Nazareth entouré de projectiles, au-dessus, à droite et à gauche, a reçu aussi
protection de la bonne Mère. Aucun dégât. Un seul obus a pénétré dans la cour
et éclaté à un mètre en terre, au milieu de la gymnastique, presque devant la
statue de l'Ange gardien. Ni un cheval de bois, ni un escabeau, ni aucun engin
n'a eu la moindre avarie.
Le Cercle, aussi exposé et moins solide que nous, n'a rien reçu non plus que
quelques éclats dans le petit préau de St-Joseph, près du boulevard
d'Enfer. Plusieurs maisons voisines ont été perforées et le cimetière, qui est
à cent mètres de là à peine, a été criblé.
Nous avons peu souffert de la difficulté d'avoir des vivres, quoique mal
pourvus dans certaines de nos maisons, nous avons reçu providentiellement le
nécessaire jusqu'au bout. En réalité on ne peut pas dire que Paris ait beaucoup
pâti de la famine. L'absence de bois a été bien plus cruelle pour les malades
et les pauvres. Aussi la capitulation (qu'on décore du nom d'armistice) a
surpris beaucoup de gens. Pour moi, je ne me l'explique que par des
considérations de politique aisées à soupçonner, mais dont je ne parle pas ici.
Comme vous n'aimez
pas les longues lettres, je crois que je ferai bien de clore celle-ci.

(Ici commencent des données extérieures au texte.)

(** X11.  Of the base URL only the scheme, the first label of the
    hostname, the params, the query and the fragment matter: two base
    URLs that agree on these give, from the same random state, the same
    outcome, whatever their ports, user names, paths and remaining
    hostname labels. *)
Theorem X11_links_depend_on_five_components
    chk url1 url2 p1 p2 h1 h2 num_links pat w :
  urlparse chk url1 = Returns p1 -> hostname p1 = Some h1 ->
  urlparse chk url2 = Returns p2 -> hostname p2 = Some h2 ->
  scheme p1 = scheme p2 ->
  split_head "." h1 = split_head "." h2 ->
  params p1 = params p2 -> query p1 = query p2 ->
  fragment p1 = fragment p2 ->
  fst (generate_links chk url1 num_links pat w)
  = fst (generate_links chk url2 num_links pat w).
Proof.
  intros Hp1 Hh1 Hp2 Hh2 Hs Hb Hpr Hq Hf.
  rewrite (generate_links_unfold _ _ _ _ _ _ _ Hp1 Hh1).
  rewrite (generate_links_unfold _ _ _ _ _ _ _ Hp2 Hh2).
  rewrite Hb, (links_loop_same_fields p1 p2 _ _ _ _ _ Hs Hpr Hq Hf).
  now destruct (links_loop p2 _ _ _ _ w) as [[l | e | ] w1].
Qed.

Lemma X11_links_depend_on_five_components_witness :
  fst (generate_links loopback_only "https://example.com/a?q=1" 2 "/page{}"
         sample_world)
  = fst (generate_links loopback_only
           "HTTPS://User:Pw@Example.ORG:8080/b/c?q=1" 2 "/page{}"
           sample_world).
Proof.
  apply (X11_links_depend_on_five_components loopback_only
           "https://example.com/a?q=1"
           "HTTPS://User:Pw@Example.ORG:8080/b/c?q=1"
           {| scheme := "https"; netloc := "example.com"; path := "/a";
              params := ""; query := "q=1"; fragment := "" |}
           {| scheme := "https"; netloc := "User:Pw@Example.ORG:8080";
              path := "/b/c"; params := ""; query := "q=1";
              fragment := "" |}
           "example.com" "example.org");
    reflexivity.
Defined.

(** X12.  Links can be fed back: for a base URL whose netloc has no
    bracket, using one of its links as the base URL of a second run gives
    links with the same scheme and the same base hostname, each with a
    TLD of its own. *)
Theorem X12_regenerating_from_a_link
    chk base_url num_links pat w links w' p h
    link num_links2 pat2 w2 links2 w2' :
  generate_links chk base_url num_links pat w = (Returns links, w') ->
  urlparse chk base_url = Returns p ->
  hostname p = Some h ->
  contains "[" (netloc p) = false ->
  In link links ->
  generate_links chk link num_links2 pat2 w2 = (Returns links2, w2') ->
  forall link2, In link2 links2 ->
    exists r2 tld2,
      link2 = urlunparse r2
      /\ scheme r2 = scheme p
      /\ netloc r2 = split_head "." h ++ "." ++ tld2
      /\ is_tld_value tld2 = true.
Proof.
  intros H Hp Hh Ho Hin H2 link2 Hin2.
  destruct (generate_links_inv _ _ _ _ _ _ _ H) as (p' & h' & Hp' & Hh' & HF).
  assert (p' = p) by congruence. subst p'.
  assert (h' = h) by congruence. subst h'.
  destruct (Forall2_In_r _ _ _ HF link Hin)
    as (i & _ & pth & tld & Hfmt & Hv & ->).
  destruct (link_for_reparse chk _ _ _ _ pth Hp Hh Ho Hv)
    as (r & Hr & Hs & _ & Hhr & _ & _ & Hhead).
  destruct (generate_links_inv _ _ _ _ _ _ _ H2)
    as (pl & hl & Hpl & Hhl & HF2).
  assert (pl = r) by congruence. subst pl.
  assert (hl = split_head "." h ++ "." ++ tld) by congruence. subst hl.
  rewrite Hhead in HF2.
  destruct (Forall2_In_r _ _ _ HF2 link2 Hin2)
    as (i2 & _ & pth2 & tld2 & Hfmt2 & Hv2 & ->).
  exists (_replace r (split_head "." h ++ "." ++ tld2) pth2), tld2.
  repeat split; auto.
Qed.

Lemma X12_regenerating_from_a_link_witness :
  (exists r2 tld2,
     "https://www.ry/p1" = urlunparse r2
     /\ scheme r2 = "https"
     /\ netloc r2 = "www" ++ "." ++ tld2
     /\ is_tld_value tld2 = true)
  /\ (exists r2 tld2,
        "https://www.ta/p2" = urlunparse r2
        /\ scheme r2 = "https"
        /\ netloc r2 = "www" ++ "." ++ tld2
        /\ is_tld_value tld2 = true).
Proof.
  assert (H1 :
    generate_links loopback_only "https://www.example.com:8080/x" 2
      "/page{}" sample_world
    = (Returns ["https://www.ry/page1"; "https://www.ta/page2"],
       snd (generate_links loopback_only "https://www.example.com:8080/x" 2
              "/page{}" sample_world))) by (vm_compute; reflexivity).
  assert (H2 :
    generate_links loopback_only "https://www.ry/page1" 2 "/p{}" sample_world
    = (Returns ["https://www.ry/p1"; "https://www.ta/p2"],
       snd (generate_links loopback_only "https://www.ry/page1" 2 "/p{}"
              sample_world))) by (vm_compute; reflexivity).
  pose proof (X12_regenerating_from_a_link _ _ _ _ _ _ _
                {| scheme := "https"; netloc := "www.example.com:8080";
                   path := "/x"; params := ""; query := "";
                   fragment := "" |}
                "www.example.com" "https://www.ry/page1" _ _ _ _ _
                H1 eq_refl eq_refl eq_refl (or_introl eq_refl) H2) as H.
  split; apply H; simpl; auto.
Defined.

(** ** Randomness only picks TLDs *)

Lemma links_loop_raises_any p b pat e : forall idx acc1 acc2 w1 w2,
  fst (links_loop p b pat idx acc1 w1) = Raises e ->
  fst (links_loop p b pat idx acc2 w2) = Raises e.
Proof.
  induction idx as [| i idx IH]; intros acc1 acc2 w1 w2; [discriminate |].
  simpl. unfold bind at 1 3, lift.
  destruct (Format.format pat i) as [pth | e0 | ]; auto.
  destruct (generate_random_tld_returns w1) as (t1 & v1 & E1 & _ & _).
  destruct (generate_random_tld_returns w2) as (t2 & v2 & E2 & _ & _).
  unfold bind at 1 2. rewrite E1, E2. apply IH.
Qed.

Lemma Forall2_In_l {A B} (R : A -> B -> Prop) l l' :
  Forall2 R l l' ->
  forall a, In a l -> exists b, In b l' /\ R a b.
Proof.
  induction 1 as [| x y l l' Hxy HF IH]; intros a Ha.
  - destruct Ha.
  - destruct Ha as [<- | Ha].
    + exists y. split; [now left | assumption].
    + destruct (IH a Ha) as (b & Hb & HR). exists b.
      split; [now right | assumption].
Qed.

D'ailleurs j'en ai dit autant que peut faire un reclus sortant de sa forteresse
après cinq mois de retraite. Je ne savais que ce qui s'est passé dans la
casemate.
A plus tard les mille détails de nos longues journées de siège. Pour le moment,
je me borne à tourner de préférence mes regards vers N.D. des Champs où vous
savez que mon cœur est resté à peu près tout entier. Embrassez pour moi ceux
des enfants qui ne m'ont pas encore oublié. Serrez les mains à M. Pessard, aux
abbés Fournier, Lecacheur, offrez mes respects à Mme de Villontrays,
à M. Pavie... Je crois bien que je les reverrai quelque jour car, plus je me
retrouve dans Paris, plus je sens que je ne suis pas fait pour y vivre de la
vie des œuvres, il me faut le bruit de la province. Si j'osais faire des plans,
j'ambitionnerais d'aller prendre la place du bon M. [Ad.] Lainé auprès de vous.
Mais quel rêve!
J'écris à l'excellent M. Jouin. Avez-vous reçu mes lettres dans les premiers
mois du siège de Paris?...
Tout à vous, avec respectueuse affection en N.S.
J'embrasse nos
frères.
B. de Varax Pr. S.V.P.
Je rouvre ma lettre pour l'envoyer par voie de terre. Avez-vous toujours le bon
Gauthier? Embrassez-le pour moi, ainsi qu'Haffner, Bion, Chanteau, Huet.